We report a case of idiopathic erythrocytosis in a 31-year-old male who was incidentally detected to have hypertension during his preemployment checkup. Urine routine showed proteinuria and hematuria. Biochemical parameters revealed raised serum creatinine, and histological findings of the renal biopsy showed IgAN.

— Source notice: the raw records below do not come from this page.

(** * Accountant report generator: a model of
      [scripts/generate_accountant_reports.py].

    The script reads a list of scored transaction records (JSON objects) and
    writes seven CSV files.  The model keeps the Python data as it is:

    - JSON values are a tagged union; a record is a dict, kept as an
      association list in insertion order;
    - numbers ([int] and [float]) are an interface [PyNumber]: the script only
      compares, adds, takes absolute values and formats them.  Sums are folded
      in the order the script adds them, so nothing relies on associativity;
    - an operation that raises in Python returns [Raise]; a call that raises
      ends in [Failed] with the store it leaves (the files written before an
      exception are not described);
    - the objects that the script can reach and that Python could mutate (the
      results list, its records, the lists it builds) live in a store and are
      passed by reference;
    - a [str] is kept as its UTF-8 bytes; [len] and slices count code
      points;
    - a CSV file is the sequence of rows handed to [writer.writerow]; the text
      encoding done by the [csv] module is not part of the model;
    - a file is known by the path string it is opened with, and the paths
      given to [open] are recorded in the order of the calls; the failures
      of the file system are not part of the model. *)

From Stdlib Require Import ZArith String Ascii.
From stdpp Require Import base option list gmap strings pretty sorting.

Local Open Scope Z_scope.
Local Open Scope string_scope.
Local Open Scope list_scope.
Local Open Scope stdpp_scope.

(** ** Python numbers *)

(** What the script needs from [int] and [float]: integer literals, [==],
    [<], [+], [abs] and the format [f"{x:,.2f}"]. *)
Class PyNumber (num : Type) := {
  num_of_Z : Z → num;
  num_eqb : num → num → bool;
  num_ltb : num → num → bool;
  num_add : num → num → num;
  num_abs : num → num;
  num_money : num → string;
}.

(** The laws used by the ordering and grouping proofs.  Python's [int] and
    [float] satisfy them as long as no value is a NaN. *)
Class PyNumberLaws (num : Type) `{PyNumber num} : Prop := {
  num_eqb_refl a : num_eqb a a = true;
  num_eqb_sym a b : num_eqb a b = num_eqb b a;
  num_eqb_trans a b c :
    num_eqb a b = true → num_eqb b c = true → num_eqb a c = true;
  num_ltb_asym a b : num_ltb a b = true → num_ltb b a = false;
  num_ltb_negtrans a b c :
    num_ltb a b = false → num_ltb b c = false → num_ltb a c = false;
  num_ltb_of_Z x y : num_ltb (num_of_Z x) (num_of_Z y) = Z.ltb x y;
}.

(** What [abs] is: it fixes the integer literals up to their sign, leaves a
    number that is not below zero as it is, and takes a number below zero
    above zero. *)
Class PyAbsLaws (num : Type) `{PyNumber num} : Prop := {
  num_abs_of_Z z : num_abs (num_of_Z z) = num_of_Z (Z.abs z);
  num_abs_nonneg a :
    num_ltb a (num_of_Z 0) = false → num_eqb (num_abs a) a = true;
  num_abs_neg a :
    num_ltb a (num_of_Z 0) = true → num_ltb (num_of_Z 0) (num_abs a) = true;
}.

(** *** The instance for Python's [int] *)

Fixpoint group3 (n : nat) (digits : list ascii) : list ascii :=
  match digits with
  | [] => []
  | c :: rest =>
      match n with
      | O => "," %char :: c :: group3 2 rest
      | S n' => c :: group3 n' rest
      end
  end.

(** [float(z)] as an integer: the format [f] of an [int] goes through
    [float], which keeps 53 significant bits and rounds to the nearest, ties
    to even.  Up to [2^53] nothing is lost. *)
Definition Z_float (z : Z) : Z :=
  let a := Z.abs z in
  let e := Z.log2 a - 52 in
  if Z.leb e 0 then z
  else
    let q := Z.shiftr a e in
    let r := Z.land a (Z.ones e) in
    let half := Z.shiftl 1 (e - 1) in
    let up := Z.ltb half r || (Z.eqb r half && Z.odd q) in
    Z.sgn z * Z.shiftl (if up then q + 1 else q) e.

(** [f"{z:,.2f}"] for an integer [z].  From about [1.8e308] on [float(z)]
    raises [OverflowError] and so does the format; the model formats such
    an integer as well (see [money]). *)
Definition Z_money (z : Z) : string :=
  let f := Z_float z in
  let digits := list_ascii_of_string (pretty (Z.to_N (Z.abs f))) in
  (if Z.ltb f 0 then "-" else "")
    +:+ string_of_list_ascii (rev (group3 3 (rev digits))) +:+ ".00".
(** C4 (process_zip): an archive with two members named [a.txt], holding
    ["x"] and ["y"], and an image already recorded by its file name.  The
    recorded image is dropped, so the archive is rewritten, but both [a.txt]
    members are written with the data ["y"]: [z_old.read(name)] reads the
    last member of that name, and the first non-image member is not copied
    through unchanged. *)
Theorem process_zip_duplicate_member_names :
  Scenarios.dup_names_run =
  (Ok 0, mk_world
           [("zid", Demo.build_zip [mk_zentry "a.txt" (Demo.bs "y");
                                    mk_zentry "a.txt" (Demo.bs "y")])]
           [] [("P", [("filename", PStr "p.jpg")])] None [] 0
           [EvDownload "zid"; EvUpload "zid"]).
Proof. vm_compute. reflexivity. Qed.

(** ** Counterexamples on concrete runs *)


(** A run of the Drive script over two images with codes: both matches
    happen, with no save in between or before. *)
Lemma two_matches_before_any_save :
  nth_error (w_trace (snd Scenarios.two_run)) 7 = Some (EvMatch "Q1") /\
  nth_error (w_trace (snd Scenarios.two_run)) 14 = Some (EvMatch "Q2") /\
  existsb (fun e => match e with EvSave => true | _ => false end)
    (firstn 15 (w_trace (snd Scenarios.two_run))) = false.
Proof. vm_compute. split; [reflexivity|]. split; reflexivity. Qed.




(** ** The claims' theorems on concrete inputs *)


Lemma heal_pass_fixed_point_witness :
  w_mem Scenarios.heal_second = w_mem Scenarios.heal_first /\
  w_local Scenarios.heal_first = w_local Scenarios.heal_world /\
  (forall q e, dict_get q (w_mem Scenarios.heal_world) = Some e -> populated e = true ->
     dict_get q (w_mem Scenarios.heal_first) = Some e /\
     (forall c w0, dict_get q (w_mem w0) = Some e ->
        Demo.run_heal_data q w0 = (Ok tt, w0) /\
        heal_creator Demo.drive_get_owners Demo.drive_find_by_name q c w0 = (Ok c, w0))).
Proof.
  apply (heal_pass_fixed_point Demo.img Demo.imdecode Demo.zbar_decode Demo.utf8_decode
    Demo.img_shape Demo.img_slice Demo.resize Demo.thumb_height Demo.imwrite Demo.extract_exif
    Demo.thumbs_dir Demo.drive_get_owners Demo.drive_find_by_name Scenarios.heal_world
    (fst (Demo.run_heal_pass Scenarios.heal_world)) Scenarios.heal_first
    (fst (Demo.run_heal_pass Scenarios.heal_first)) Scenarios.heal_second).
  - vm_compute. constructor; [intros [H|[]]; discriminate|constructor; [intros []|constructor]].
  - vm_compute. reflexivity.
  - vm_compute. reflexivity.
Defined.

Lemma mapping_saved_per_run_or_per_match_witness :
  (exists t1 t2,
     w_trace (snd Scenarios.two_run) = w_trace (Demo.start Scenarios.two_drive None) ++ t1 ++ t2 /\
     ~ In EvSave t1 /\ (t2 = [] \/ t2 = [EvSave]) /\
     (fst Scenarios.two_run = Ok tt -> t2 = [EvSave]) /\
     (t2 = [] -> w_saved (snd Scenarios.two_run) = w_saved (Demo.start Scenarios.two_drive None))) /\
  (exists t,
     w_trace (snd (Demo.run_album "al" "arch" (Demo.start [] None))) =
       w_trace (Demo.start [] None) ++ t /\
     forall i q, nth_error t i = Some (EvMatch q) -> nth_error t (S i) = Some EvSave).
Proof.
  pose proof (mapping_saved_per_run_or_per_match Demo.img Demo.imdecode Demo.zbar_decode
    Demo.utf8_decode Demo.img_shape Demo.img_slice Demo.resize Demo.thumb_height Demo.imwrite
    Demo.extract_exif Demo.parse_zip Demo.build_zip Demo.drive_update Demo.iso_of
    Demo.images_dir Demo.thumbs_dir Scenarios.two_folder Demo.drive_get_owners
    Demo.drive_find_by_name Demo.drive_create_thumb Demo.minute_of Demo.find_thumbs_folder
    Demo.create_thumbs_folder Demo.to_gray Demo.http_get Demo.album_pages) as [HM HA].
  split.
  - apply (HM ["F"] None "" (Demo.start Scenarios.two_drive None) (fst Scenarios.two_run)
      (snd Scenarios.two_run)).
    vm_compute. reflexivity.
  - apply (HA "al" "arch" (Demo.start [] None)
      (fst (Demo.run_album "al" "arch" (Demo.start [] None)))
      (snd (Demo.run_album "al" "arch" (Demo.start [] None)))).
    vm_compute. reflexivity.
Defined.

Keywords: Erythrocytosis, IgA nephropathy, nephrotic syndrome, polycythemia


How to cite this article:
Mahesh E, Madhyastha P R, Kalashetty M, Gurudev K C, Bande S, John M M. Idiopathic erythrocytosis in IgA nephropathy. Indian J Nephrol 2017;27:72-3

How to cite this URL:
Mahesh E, Madhyastha P R, Kalashetty M, Gurudev K C, Bande S, John M M. Idiopathic erythrocytosis in IgA nephropathy. Indian J Nephrol [serial online] 2017 [cited 2017 Mar 22];27:72-3. Available from: http://www.indianjnephrol.org/text.asp?2017/27/1/72/194390





  Introduction Top


IgA nephropathy (IgAN) is one of the most frequent forms of glomerulonephritis (GN). There have been several case reports citing polycythemia vera in IgAN. Polycythemia can be associated with IgAN, focal segmental glomerulosclerosis and membranoproliferative GN. Here, we report a case of idiopathic erythrocytosis in a 31-year-old male who was incidentally detected to have hypertension during his pre-employment checkup. Urine routine showed proteinuria and hematuria. Biochemical parameters revealed raised serum creatinine, and histological findings of the renal biopsy showed IgAN.


  Case Report Top


A 31-year-old male was referred to nephrology in view of hypertension, renal dysfunction, proteinuria, and active urinary sediments. His clinical examination revealed evidence of bilateral pitting pedal edema and blood pressure (BP) of 160/110 mmhg. His systemic examination was normal. There was no history suggestive of polyarthralgia, rash, skin ulcers chronic cough and drug intake. Complete blood count revealed hemoglobin of 19.2 g/dl, normal total count, and platelet count. Serum creatinine was 2.2 mg/dl and uric acid 10.6 mg/dl. The 24 h urine protein excreation was 7.5 g/day. Possible causes of secondary erythrocytosis were ruled out. Serum erythropoietin levels were normal and janus kinase 2 exon mutation was negative. The liver function, uric acid, electrolytes, glucose, complement 3 (C3), and complement 4 (C4) serum levels were normal. Coagulation and the levels of antistreptolysin O and high-sensitivity C-reactive protein were also normal. Antinuclear antibody profile was done, and antibodies to anti-myeloperoxidase, proteinase 3, double-stranded DNA, nucleosome and Sjögren's syndrome type A (SS-A) and SS-B antibodies tested negative. Ultrasound revealed normal-sized kidneys with right kidney of 9.6 cm and left kidney measured 9.4 cm. Radioisotope scan revealed a glomerular filtration rate (GFR) of 78 ml/min with a right and left differential of 33 ml/min and 35 ml/min, respectively. Bone marrow biopsy was normal. Renal biopsy showed chronic IgA nephropathy (IgAN), with M, mesangial hypercellularity; E, endocapillary proliferation; S, segmental glomerulosclerosis/adhesion; T, tubular atrophy/interstitial fibrosis (MEST) scoring of M1, E0, S1, T1.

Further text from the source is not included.